Время-то вышло: пора на курсы, так что Гарри, подхватив сумку с фотографическим снаряжением, устремился в учебную студию, располагавшуюся на первом этаже в здании Академии изобразительных искусств, коей он был давнишним членом-корреспондентом.
Сэмми.
Джейк предвкушал, как,
«Не бери в голову, дорогая. Все как-нибудь само образуется… и в свой срок выскочит!»
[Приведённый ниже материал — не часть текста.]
(* ===== verification/Domain.v ===== *)
(** * The entity types every layer speaks ([internal/domain])

    AST units, edges and the query shape over them, the unit and edge kinds the
    graph gives a meaning to ([internal/store/types.go]), and the judgment of a
    path as test or generated code ([markers.go]). *)

From S2P Require Import Prelude GoStrings GoFloat.

(** ** Units and edges *)

(** [domain.ASTUnit] *)
Record ASTUnit := {
  u_ID : string;
  u_RepoID : string;
  u_FilePath : string;
  u_Language : string;
  u_Kind : string;
  u_Name : string;
  u_Qualified : string;
  u_ParentID : string;
  u_StartLine : Z;
  u_EndLine : Z;
  u_StartByte : Z;
  u_EndByte : Z;
  u_Signature : string;
  u_Doc : string;
  u_Hash : string;
  u_Meta : string;
}.

(** [domain.Edge] *)
Record Edge := {
  e_ID : string;
  e_RepoID : string;
  e_SrcID : string;
  e_DstID : string;
  e_Kind : string;
  e_DstName : string;
  e_FilePath : string;
  e_Line : Z;
  e_DstRepoID : string;
  e_Confidence : f32;
  e_Meta : string;
}.

#[export] Instance ASTUnit_eq_dec : EqDecision ASTUnit.
Proof. solve_decision. Defined.
#[export] Instance Edge_eq_dec : EqDecision Edge.
Proof. solve_decision. Defined.

(** [domain.QueryOpts] *)
Record QueryOpts := {
  q_RepoID : string;
  q_Repos : list string;
  q_FilePath : string;
  q_Language : string;
  q_Kind : string;
  q_Kinds : list string;
  q_Name : string;
  q_Qualified : string;
  q_QualifiedSuffix : string;
  q_NameOrQualified : string;
  q_Fallback : bool;
  q_SrcID : string;
  q_DstID : string;
  q_Unresolved : bool;
  q_Line : Z;
  q_Limit : Z;
}.

(** The zero value, which restricts nothing. *)
Definition no_opts : QueryOpts := {|
  q_RepoID := ""; q_Repos := []; q_FilePath := ""; q_Language := ""; q_Kind := "";
  q_Kinds := []; q_Name := ""; q_Qualified := ""; q_QualifiedSuffix := "";
  q_NameOrQualified := ""; q_Fallback := false; q_SrcID := ""; q_DstID := "";
  q_Unresolved := false; q_Line := 0; q_Limit := 0
|}.

(** ** Repositories ([repo.go]) *)

Definition SourceTypeLocal : string := "local".
Definition SourceTypeGit : string := "git".

Definition StatusIdle : string := "idle".
Definition StatusIndexing : string := "indexing".
Definition StatusError : string := "error".

(** [domain.Repo] *)
Record Repo := {
  r_ID : string;
  r_Name : string;
  r_Source : string;
  r_URL : string;
  r_Path : string;
  r_Branch : string;
  r_IndexedAt : Z;
  r_Status : string;
  r_CreatedAt : Z;
  r_LastError : string;
  r_LastCommit : string;
  r_PendingCommit : string;
  r_Active : bool
}.
#[export] Instance Repo_eq_dec : EqDecision Repo.
Proof. solve_decision. Defined.

(** ** Contract coverage ([job.go]) *)

(** [domain.CoverageCounts] *)
Record CoverageCounts := { cc_Candidates : Z; cc_Edges : Z }.
#[export] Instance CoverageCounts_eq_dec : EqDecision CoverageCounts.
Proof. solve_decision. Defined.

(** [domain.RepoCoverage] *)
Record RepoCoverage := {
  rc_RepoID : string;
  rc_UpdatedAt : Z;
  rc_Kinds : gmap string CoverageCounts
}.

(** ** Unit and edge kinds ([internal/store/types.go]) *)

Definition KindService : string := "service".
Definition KindHTTPRoute : string := "http_route".
Definition KindRPCMethod : string := "rpc_method".
Definition KindDBTable : string := "db_table".
Definition KindConfigKey : string := "config_key".
Definition KindTopicChannel : string := "topic_channel".
Definition KindSummary : string := "summary".

Definition EdgeCall : string := "call".
Definition EdgeImport : string := "import".
Definition EdgeHTTPCall : string := "http_call".
Definition EdgeRPCCall : string := "rpc_call".
Definition EdgeImplementsRPC : string := "implements_rpc".
Definition EdgeHandledBy : string := "handled_by".
Definition EdgeProduces : string := "produces".
Definition EdgeConsumes : string := "consumes".
Definition EdgeKafkaFlow : string := "kafka_flow".
Definition EdgeWritesTo : string := "writes_to".
Definition EdgeReadsFrom : string := "reads_from".
Definition EdgeRuntimeCall : string := "runtime_call".
Definition EdgeRPCRequest : string := "rpc_request".
Definition EdgeRPCResponse : string := "rpc_response".

(** ** Test and generated paths ([markers.go]) *)

Definition testPathMarkers : list string := [
  "/test/"; "/tests/"; "/testing/"; "/testdata/"; "/__tests__/";
  "/mocks/"; "/mock/"; "/fixtures/"; "/vendor/"; "/node_modules/";
  "_test."; ".test."; ".spec."
].

Definition generatedPathMarkers : list string := [
  "/genproto/"; "/generated/";
  ".pb.go"; ".pb.cc"; ".pb.h";
  "_pb2."; "_pb2_"; "_pb.js"; "_pb.d.ts";
  ".proto"
].

Definition markerPath (path : string) : string := "/" +:+ ToLower path.

Definition matchesMarker (path : string) (markers : list string) : bool :=
  let p := markerPath path in existsb (Contains p) markers.

Definition IsTestPath (path : string) : bool := matchesMarker path testPathMarkers.
Definition IsGeneratedPath (path : string) : bool := matchesMarker path generatedPathMarkers.

(** A path is judged by where it is, at the root of the repository or below
    it: a marked directory keeps its mark wherever the tree that holds it is. *)
Lemma matchesMarker_below dir path ms :
  matchesMarker path ms = true → matchesMarker (dir +:+ "/" +:+ path) ms = true.
Proof.
  unfold matchesMarker. rewrite !existsb_exists. intros (m & Hm & H).
  exists m. split; [done |]. unfold markerPath, ToLower in *. rewrite !str_map_app.
  rewrite !Contains_spec in *. destruct H as (a & b & H).
  exists ("/" +:+ str_map lower_byte dir +:+ a), b.
  rewrite !str_app_assoc, <- H. done.
Qed.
…выкажет всю огромность своей любви, окружив жену нежностью взамен страсти, сделав ее скорее объектом обожания, нежели сосудом греха.
Черта с два!
Вместо того чтобы наполнить Нэнси святостью материнства, вспухающая ее утроба вдруг пробудила в ней распутницу. Так что подвижка пошла не в сторону Пречистой Девы, а в направлении верховной жрицы Храма Сладчайших Отверстий. Сексуальной акробаткой, вот кем она стала! И невзирая на свое положение, даже когда каменно-твердые груди начинали уже источать сладковатую субстанцию (отчего он сделался еще более пылким любовником), она, всецело предаваясь наслаждению, тянулась к нему каждую ночь. Шаловливыми пальчиками. Грудями, от прикосновения к которым все вставало. Языком, пробуждавшим его, уже полумертвого, к новой жизни. И ошалелый Джейк, возбужденный до всяческого небрежения состоянием зародыша, доводил ее до кульминации, до взаимного взмывания и парения, а о том существе, что плавает у нее внутри, они вспоминали после.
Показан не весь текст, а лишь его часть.